Since rate changes when concentration changes, the order with respect to \( \mathrm{HCl} \) cannot be zero.

(e)
For the correct calculated moles of \( \mathrm{HCl} \) reacted (may be implicit):
\( 1.00\ \mathrm{g\ CaCO}_{3} \times \dfrac{1\ \mathrm{mol}}{100.09\ \mathrm{g}} = 0.00999\ \mathrm{mol\ CaCO}_{3} \)

\( 0.00999\ \mathrm{mol\ CaCO}_{3} \times \dfrac{2\ \mathrm{mol\ HCl}}{1\ \mathrm{mol\ CaCO}_{3}} = 0.0200\ \mathrm{mol\ HCl\ reacted} \)

For the correct calculated \( [\mathrm{HCl}] \) remaining, consistent with the number of moles reacted:
\( 0.0500\ \mathrm{L} \times \dfrac{1.00\ \mathrm{mol\ HCl}}{1\ \mathrm{L}} = 0.0500\ \mathrm{mol\ HCl\ initially\ present} \)

\( 0.0500\ \mathrm{mol} – 0.0200\ \mathrm{mol} = 0.0300\ \mathrm{mol\ remaining} \)

\( \dfrac{0.0300\ \mathrm{mol}}{0.0500\ \mathrm{L}} = 0.600\ \mathrm{M\ HCl\ remaining} \)

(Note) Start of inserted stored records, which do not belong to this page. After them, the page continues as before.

(** A write of the program: both bounds finite, one keyed entry. *)
Lemma b64_write_writes (id : string) (st : stage) (orig : AudioSegment)
    (start_ms end_ms : float) (c c' : Z) (d d' : dict) :
  (s ← binary64.exact start_ms;
   e ← binary64.exact end_ms;
   binary64.Returns ((c + 1)%Z,
                     setitem st (segment_key id c s e) (getitem orig s e) d))
  = binary64.Returns (c', d') →
  writes_from id c d c' d'.
Proof.
  destruct (binary64.exact start_ms) as [s| |]; [|done..].
  destruct (binary64.exact end_ms) as [e| |]; [|done..].
  cbn. intros [= <- <-]. apply writes_from_setitem.
Qed.

Lemma b64_chop_iteration_writes cl n orig vs split_start sr id (i c : Z)
    (d : dict) (c' : Z) (d' : dict) :
  binary64.chop_iteration cl n orig vs split_start sr id i (c, d)
    = binary64.Returns (c', d') →
  writes_from id c d c' d'.
Proof.
  unfold binary64.chop_iteration.
  destruct (binary64.chop_bounds cl vs split_start sr i) as [start_ms end_ms].
  apply b64_write_writes.
Qed.

Lemma b64_chop_writes fuel D U orig vs split_start sr id (c c' : Z) (d d' : dict) :
  binary64.chop_long_segment_duration fuel D U orig vs split_start sr id d c
    = binary64.Returns (c', d') →
  writes_from id c d c' d'.
Proof.
  unfold binary64.chop_long_segment_duration.
  destruct (binary64.while_halve fuel _ U) as [cl| |]; [|done..]. cbn.
  destruct (binary64.to_int _) as [n| |]; [|done..]. cbn.
  apply b64_for_each_writes. apply b64_chop_iteration_writes.
Qed.

Lemma b64_process_segment_writes fuel orig vs sr lower upper id split
    (c : Z) (d : dict) (c' : Z) (d' : dict) :
  binary64.process_non_mute_segment fuel orig vs sr lower upper id split (c, d)
    = binary64.Returns (c', d') →
  writes_from id c d c' d'.
Proof.
  unfold binary64.process_non_mute_segment.
  destruct (_ && _).
  - apply b64_write_writes.
  - destruct (_ <? _)%float.
    + apply b64_chop_writes.
    + intros [= <- <-]. apply writes_from_refl.
Qed.

Lemma b64_process_writes fuel runs orig vs sr lower upper id (c c' : Z) (d d' : dict) :
  binary64.process_non_mute_segments fuel runs orig vs sr lower upper id c d
    = binary64.Returns (c', d') →
  writes_from id c d c' d'.
Proof.
  apply b64_for_each_writes. apply b64_process_segment_writes.
Qed.

Lemma b64_classify_vad_span_writes fuel orig sr effects_split id lower upper vs
    (c : Z) (d : dict) (c' : Z) (d' : dict) :
  binary64.classify_vad_span fuel orig sr effects_split id lower upper vs (c, d)
    = binary64.Returns (c', d') →
  writes_from id c d c' d'.
Proof.
  unfold binary64.classify_vad_span.
  destruct (_ && _).
  - apply b64_write_writes.
  - destruct (_ <? _)%float.
    + destruct (binary64.to_int (binary64.sec_to_frame (binary64.start vs) _))
        as [lo| |]; cbn; [|done..].
      destruct (binary64.to_int _) as [hi| |]; cbn; [|done..].
      apply b64_process_writes.
    + intros [= <- <-]. apply writes_from_refl.
Qed.

Lemma b64_classify_timestamp_writes fuel orig effects_split id lower upper ts
    (c : Z) (d : dict) (c' : Z) (d' : dict) :
  binary64.classify_timestamp fuel orig effects_split id lower upper ts (c, d)
    = binary64.Returns (c', d') →
  writes_from id c d c' d'.
Proof.
  unfold binary64.classify_timestamp.
  destruct (_ && _).
  - apply b64_write_writes.
  - destruct (_ <? _)%float.
    + apply b64_process_writes.
    + intros [= <- <-]. apply writes_from_refl.
Qed.

(** ** Sequence numbers and keys of a run *)

Lemma b64_pyannote_loop_writes fuel timeline orig sr effects_split id lower upper
    (c c' : Z) (d d' : dict) :
  binary64.get_split_audio_loop fuel timeline orig sr effects_split id lower
    upper c d = binary64.Returns (c', d') →
  writes_from id c d c' d'.
Proof.
  apply b64_for_each_writes. intros vs c0 d0 c1 d1.
  apply b64_classify_vad_span_writes.
Qed.

Lemma b64_silero_loop_writes fuel speech_timestamps orig effects_split id lower
    upper (c c' : Z) (d d' : dict) :
  binary64.get_split_audio_using_silero_loop fuel speech_timestamps orig
    effects_split id lower upper c d = binary64.Returns (c', d') →
  writes_from id c d c' d'.
Proof.
  apply b64_for_each_writes. intros ts c0 d0 c1 d1.
  apply b64_classify_timestamp_writes.
Qed.

Lemma run_keys_in_sequence (id : string) (c : Z) (d : dict) :
  run_keys id c d → keys_in_sequence id c d.
Proof.
  intros (Hc & Hk & Hn & Hs). split; [done|]. split; [|done].
  intros i e Hi. destruct (Hk i e Hi) as (H1 & H2 & _).
  split; [exact H1|exact H2].
Qed.

(** [int(f"{z}") == z]: the decimal field of a key reads back as the
    integer it was formatted from. *)
Lemma parse_int_format_int (z : Z) : parse_int (format_int z) = Some z.
Proof.
  unfold parse_int, format_int.
  rewrite NilZero.isi.
  - simpl. by rewrite DecimalZ.of_to.
  - destruct z as [|p|p]; simpl; try done.
    intros [= H]. by apply Unsigned.to_uint_nonnil in H.
  - destruct z as [|p|p]; simpl; try done.
    intros [= H]. by apply Unsigned.to_uint_nonnil in H.
Qed.

Lemma zfill_nonnil (w : nat) (d : uint) : d ≠ Nil → zfill w d ≠ Nil.
Proof.
  unfold zfill. intros Hd. by destruct (w - nb_digits d)%nat.
Qed.

Lemma to_int_nonnil (z : Z) (d : uint) :
  Z.to_int z = Decimal.Pos d ∨ Z.to_int z = Decimal.Neg d → d ≠ Nil.
Proof.
  destruct z as [|p|p]; simpl; intros [[= <-]|[= <-]]; try done;
    apply Unsigned.to_uint_nonnil.
Qed.

Lemma uint_of_string_zfill (w : nat) (d : uint) :
  d ≠ Nil →
  NilZero.uint_of_string (NilEmpty.string_of_uint (zfill w d))
  = Some (zfill w d).
Proof.
  intros Hd. pose proof (zfill_nonnil w d Hd) as Hz.
  pose proof (NilEmpty.usu (zfill w d)) as Hu.
  destruct (zfill w d) as [|u|u|u|u|u|u|u|u|u|u]; done.
Qed.

(** [int(f"{z:04}") == z]: the padding of the sequence number does not
    change the integer it reads as. *)
Lemma parse_int_format_04 (z : Z) : parse_int (format_04 z) = Some z.
Proof.
  unfold parse_int, format_04.
  destruct (Z.to_int z) as [d|d] eqn:E.
  - assert (Hd : d ≠ Nil) by (apply (to_int_nonnil z); by left).
    pose proof (uint_of_string_zfill 4 d Hd) as Hu.
    pose proof (all_digits_string_of_uint (zfill 4 d)) as Ha.
    destruct (NilEmpty.string_of_uint (zfill 4 d)) as [|a s] eqn:Es.
    { by pose proof (zfill_nonnil 4 d Hd) as Hz;
        destruct (zfill 4 d) as [|u|u|u|u|u|u|u|u|u|u]. }
    unfold NilZero.int_of_string.
    destruct (Ascii.eqb_spec a "-") as [->|Hne]; [done|].
    rewrite Hu. simpl. f_equal.
    rewrite <- (DecimalZ.of_to z), E. simpl. unfold Z.of_uint.
    by rewrite of_uint_zfill.
  - assert (Hd : d ≠ Nil) by (apply (to_int_nonnil z); by right).
    simpl. rewrite (uint_of_string_zfill 3 d Hd). simpl. f_equal.
    rewrite <- (DecimalZ.of_to z), E. simpl. unfold Z.of_uint.
    by rewrite of_uint_zfill.
Qed.

(** [int(x)] on a number truncates toward zero: the floor of a nonnegative
    number, the ceiling of a nonpositive one. *)
Lemma py_int_truncates (q : Q) :
  (0 <= q → py_int q = Qfloor q) ∧ (q <= 0 → py_int q = Qceiling q).
Proof.
  split; [apply py_int_floor|].
  destruct q as [n p]. unfold py_int, Qceiling, Qfloor, Qle. simpl.
  rewrite Z.mul_1_r. intros Hn.
  rewrite <- (Z.opp_involutive n) at 1.
  rewrite Z.quot_opp_l by done. f_equal.
  apply Z.quot_div_nonneg; lia.
Qed.

(** C7. In a run of either backend, as it computes in binary64, the
    sequence number is one counter, started at 1 and incremented once per
    written segment whatever the stage: the final counter is one more than
    the number of writes, and the [i]-th write (from 0) is stored under the
    key [{id}_{1+i:04}_{int(start_ms)}_to_{int(end_ms)}] built from the
    bounds of its own segment; the keys are pairwise distinct and the dict
    has one entry per write.  The fields of a key are decimal numbers: each
    reads back as the integer it was formatted from, the sequence number is
    four characters wide up to 9999, and [int] truncates toward zero. *)
Theorem run_keys_sequential_distinct (fuel : nat) (orig : AudioSegment)
    (effects_split : Z → Z → list (Z * Z)) (id : string) (lower upper : float)
    (d : dict) :
  (∀ (timeline : list binary64.Timeline) (sr : Z),
     binary64.get_split_audio fuel timeline orig sr effects_split id lower upper
       = binary64.Returns d →
     ∃ c, binary64.get_split_audio_loop fuel timeline orig sr effects_split id
            lower upper 1 empty_dict = binary64.Returns (c, d) ∧
          keys_in_sequence id c d) ∧
  (∀ (speech_timestamps : list (Z * Z)),
     forallb sample_span speech_timestamps = true →
     binary64.get_split_audio_using_silero fuel speech_timestamps orig
       effects_split id lower upper = binary64.Returns d →
     ∃ c, binary64.get_split_audio_using_silero_loop fuel speech_timestamps
            orig effects_split id lower upper 1 empty_dict
            = binary64.Returns (c, d) ∧
          keys_in_sequence id c d) ∧
  (∀ z : Z, parse_int (format_int z) = Some z) ∧
  (∀ z : Z, parse_int (format_04 z) = Some z ∧
            ((0 <= z <= 9999)%Z → String.length (format_04 z) = 4%nat)) ∧
  (∀ q : Q, (0 <= q → py_int q = Qfloor q) ∧ (q <= 0 → py_int q = Qceiling q)).
Proof.
  split; [|split; [|split; [|split]]].
  - intros timeline sr. unfold binary64.get_split_audio.
    destruct (binary64.get_split_audio_loop _ _ _ _ _ _ _ _ _ _)
      as [[c d0]| |] eqn:E; cbn; [|done..].
    intros [= ->]. exists c. split; [done|].
    by eapply run_keys_in_sequence, writes_from_run_keys,
      b64_pyannote_loop_writes.
  - intros speech_timestamps _. unfold binary64.get_split_audio_using_silero.
    destruct (binary64.get_split_audio_using_silero_loop _ _ _ _ _ _ _ _ _)
      as [[c d0]| |] eqn:E; cbn; [|done..].
    intros [= ->]. exists c. split; [done|].
    by eapply run_keys_in_sequence, writes_from_run_keys,
      b64_silero_loop_writes.
  - apply parse_int_format_int.
  - intros z. split; [apply parse_int_format_04|].
    intros Hz. apply format_04_width. lia.
  - apply py_int_truncates.
Qed.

Therefore, the molarity of \( \mathrm{HCl}(aq) \) after completion in trial \( 2 \) is \( \boxed{0.600\ \mathrm{M}} \).

(f)
For the correct answer and a valid justification:
Exothermic. The solution temperature increases as the reaction proceeds, rising from \( 21.20^\circ \mathrm{C} \) to \( 21.90^\circ \mathrm{C} \). This means thermal energy is released by the reaction to the surroundings.

Since the solution warms up, \( q_{\mathrm{sur}} \) is positive and the reaction itself must have \( q_{\mathrm{sys}} < 0 \).

(g)(i)
For the correct calculated value (sign not required):
\( q_{\mathrm{sur}} = mc\Delta T = (51.0\ \mathrm{g})(4.0\ \mathrm{J/(g \cdot ^\circ C)})(21.90^\circ \mathrm{C} – 21.20^\circ \mathrm{C}) = 140\ \mathrm{J} \)

Here, \( \Delta T = 0.70^\circ \mathrm{C} \), so the heat absorbed by the solution is \( \boxed{140\ \mathrm{J}} \).

(g)(ii)
For the correct calculated value, consistent with part \( \mathrm{(g)(i)} \), and the correct sign, consistent with part \( \mathrm{(f)} \):
\( q_{\mathrm{sys}} = -q_{\mathrm{sur}} = -140\ \mathrm{J} = -0.14\ \mathrm{kJ} \)

\( 1.00\ \mathrm{g\ CaCO}_{3} \times \dfrac{1\ \mathrm{mol\ CaCO}_{3}}{100.09\ \mathrm{g\ CaCO}_{3}} \times \dfrac{1\ \mathrm{mol}_{\mathrm{rxn}}}{1\ \mathrm{mol\ CaCO}_{3}} = 0.00999\ \mathrm{mol}_{\mathrm{rxn}} \)

\( \Delta H^\circ_{\mathrm{rxn}} = \dfrac{-0.14\ \mathrm{kJ}}{0.00999\ \mathrm{mol}_{\mathrm{rxn}}} = -14\ \mathrm{kJ/mol}_{\mathrm{rxn}} \)

Therefore, the enthalpy of reaction is \( \boxed{-14\ \mathrm{kJ/mol}_{\mathrm{rxn}}} \).